Trying My Best to Live and Let Live

Sweet Corn, Raccoons, and Dead Goldfish

                In a Beatles’ song from the sixties, Rocky Raccoon loses a fight and fades away.  Now that sweet corn season has arrived, plenty of farmers wish the same fate would befall the raccoons that raid their corn patches.
            Old timers claim raccoons have a sixth sense about sweet corn. They raid patches the night before the farmer plans to harvest the ears.  It’s safe to say that raccoons cause thousands of dollars worth of damage each year, but the saddest fact comes from the scene left behind: raccoons often take a few bites from a perfectly ripened ear, discard it, then grab another one. The patch ends up looking like one of those unexplained crop formations done by a bad artist with anger management issues.  

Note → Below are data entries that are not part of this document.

Lemma step_keeps_config re_sub s s' bot_id b b' :
  registry_ok s → step re_sub s s' →
  BotFactory.bots (BotFactory.factory s) !! bot_id = Some b →
  BotFactory.bots (BotFactory.factory s') !! bot_id = Some b' →
  same_config b b'.
Proof.
  intros Hinv Hstep Hb.
  assert (Hsame : BotFactory.bots (BotFactory.factory s) !! bot_id = Some b' →
                  same_config b b').
  { rewrite Hb. intros [= <-]. apply same_config_refl. }
  destruct Hstep as [s tok atok sec url ch given hex w | s k o | s k o | s k o w
                    | s o | s o | s k i o | s k kind event o].
  - destruct (BotFactory.bots (BotFactory.factory s)
                !! BotFactory.chosen_id given hex) as [b0|] eqn:Hid.
    { rewrite create_bot_taken; [done|]. rewrite Hid. eauto. }
    destruct (create_bot_spec s tok atok sec url ch given hex w (proj1 Hinv) Hid)
      as (s' & tr & Hrun & Hbots & _).
    rewrite Hrun. unfold state_of. simpl. rewrite Hbots, lookup_insert_ne; [done|].
    intros <-. congruence.
  - destruct (BotFactory.bots (BotFactory.factory s) !! k) as [b0|] eqn:Hk.
    + rewrite (start_bot_registered _ _ _ _ Hk). simpl. intros Hb'.
      eapply kept_config; [|exact Hb|exact Hb'].
      apply (bots_updated_one _ _ b0); [done|apply bot_step_start].
    + by rewrite unknown_id_start.
  - destruct (BotFactory.bots (BotFactory.factory s) !! k) as [b0|] eqn:Hk.
    + rewrite (stop_bot_registered _ _ _ _ Hk). simpl. intros Hb'.
      eapply kept_config; [|exact Hb|exact Hb'].
      apply (bots_updated_one _ _ b0); [done|apply bot_step_stop].
    + unfold BotFactory.stop_bot, bind, gets. simpl.
      rewrite decide_False; [done|]. rewrite Hk. by intros [? ?].
  - destruct (BotFactory.bots (BotFactory.factory s) !! k) as [b0|] eqn:Hk.
    + destruct (delete_bot_spec s k b0 o w (proj1 Hinv) Hk)
        as (s' & tr & Hrun & Hbots & _).
      rewrite Hrun. unfold state_of. simpl. rewrite Hbots.
      intros Hd. apply lookup_delete_Some in Hd as [_ Hd]. auto.
    + unfold state_of, BotFactory.delete_bot, bind, gets. simpl.
      rewrite decide_False; [done|]. rewrite Hk. by intros [? ?].
  - destruct (for_all_bots (λ bot_id b, state_of (BotInstance.start (o bot_id) b))
                (λ bot_id,
                   try_except (BotFactory.start_bot bot_id (o bot_id))
                     (λ e, emit (LogError ("Failed to start bot " +:+ bot_id +:+ ": "
                                           +:+ exn_str e)))) s)
      as (bs & tr & Hrun & Hbs).
    { intros k s0 b0 Hk. unfold try_except.
      rewrite (start_bot_registered _ _ _ _ Hk).
      destruct (result_of (BotInstance.start (o k) b0)); simpl; eauto. }
    unfold BotFactory.start_all, bind at 1, gets at 1. cbv beta iota zeta.
    fold (@BotFactory.for_each BotFactory.Sys string). rewrite Hrun. simpl.
    intros Hb'. eapply kept_config; [|exact Hb|exact Hb'].
    apply (bots_updated_all (λ bot_id b, state_of (BotInstance.start (o bot_id) b)));
      [|done].
    intros. apply bot_step_start.
  - destruct (for_all_bots (λ bot_id b, state_of (BotInstance.stop (o bot_id) b))
                (λ bot_id,
                   try_except (BotFactory.stop_bot bot_id (o bot_id))
                     (λ e, emit (LogError ("Failed to stop bot " +:+ bot_id +:+ ": "
                                           +:+ exn_str e)))) s)
      as (bs & tr & Hrun & Hbs).
    { intros k s0 b0 Hk. unfold try_except.
      rewrite (stop_bot_registered _ _ _ _ Hk). eauto. }
    unfold BotFactory.stop_all, bind at 1, gets at 1. cbv beta iota zeta.
    fold (@BotFactory.for_each BotFactory.Sys string). rewrite Hrun. simpl.
    intros Hb'. eapply kept_config; [|exact Hb|exact Hb'].
    apply (bots_updated_all (λ bot_id b, state_of (BotInstance.stop (o bot_id) b)));
      [|done].
    intros. apply bot_step_stop.
  - destruct (BotFactory.bots (BotFactory.factory s) !! k) as [b0|] eqn:Hk.
    + rewrite (worker_step_registered _ _ _ _ _ Hk). simpl. intros Hb'.
      eapply kept_config; [|exact Hb|exact Hb'].
      apply (bots_updated_one _ _ b0); [done|apply bot_step_run].
    + unfold BotFactory.worker_step, bind, gets. simpl.
      rewrite decide_False; [done|]. rewrite Hk. by intros [? ?].
  - destruct (BotFactory.bots (BotFactory.factory s) !! k) as [b0|] eqn:Hk.
    + rewrite (on_bot_registered _ _ _ _ Hk). simpl. intros Hb'.
      eapply kept_config; [|exact Hb|exact Hb'].
      apply (bots_updated_one _ _ b0); [done|apply bot_step_identity, cio_dispatch].
    + unfold BotFactory.on_bot. by rewrite Hk.
Qed.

The battles against raccoons fall into several categories:                                                                                                              
·          Frightening them: Lights, scarecrows, dogs, and noise are key methods, but many report that after a day or two, the animals just ignore the irritant. One farmer claims that he set a radio to play hard rock music after dark, but on the second morning, he found empty beer cans, cigarette butts, a multitude of raccoon tracks, and ravaged corn.                                                                                                                                                                                                
·         Exclusion: I’ve heard mothballs or ammonia might help, but most sweet corn patches are large, and scented repellents don’t seem to work. Electric fences can help, but my brother swears that he had a raiding party that used a volunteer raccoon to sacrifice itself by lying over the wire, and the rest leapfrogged over to do their damage.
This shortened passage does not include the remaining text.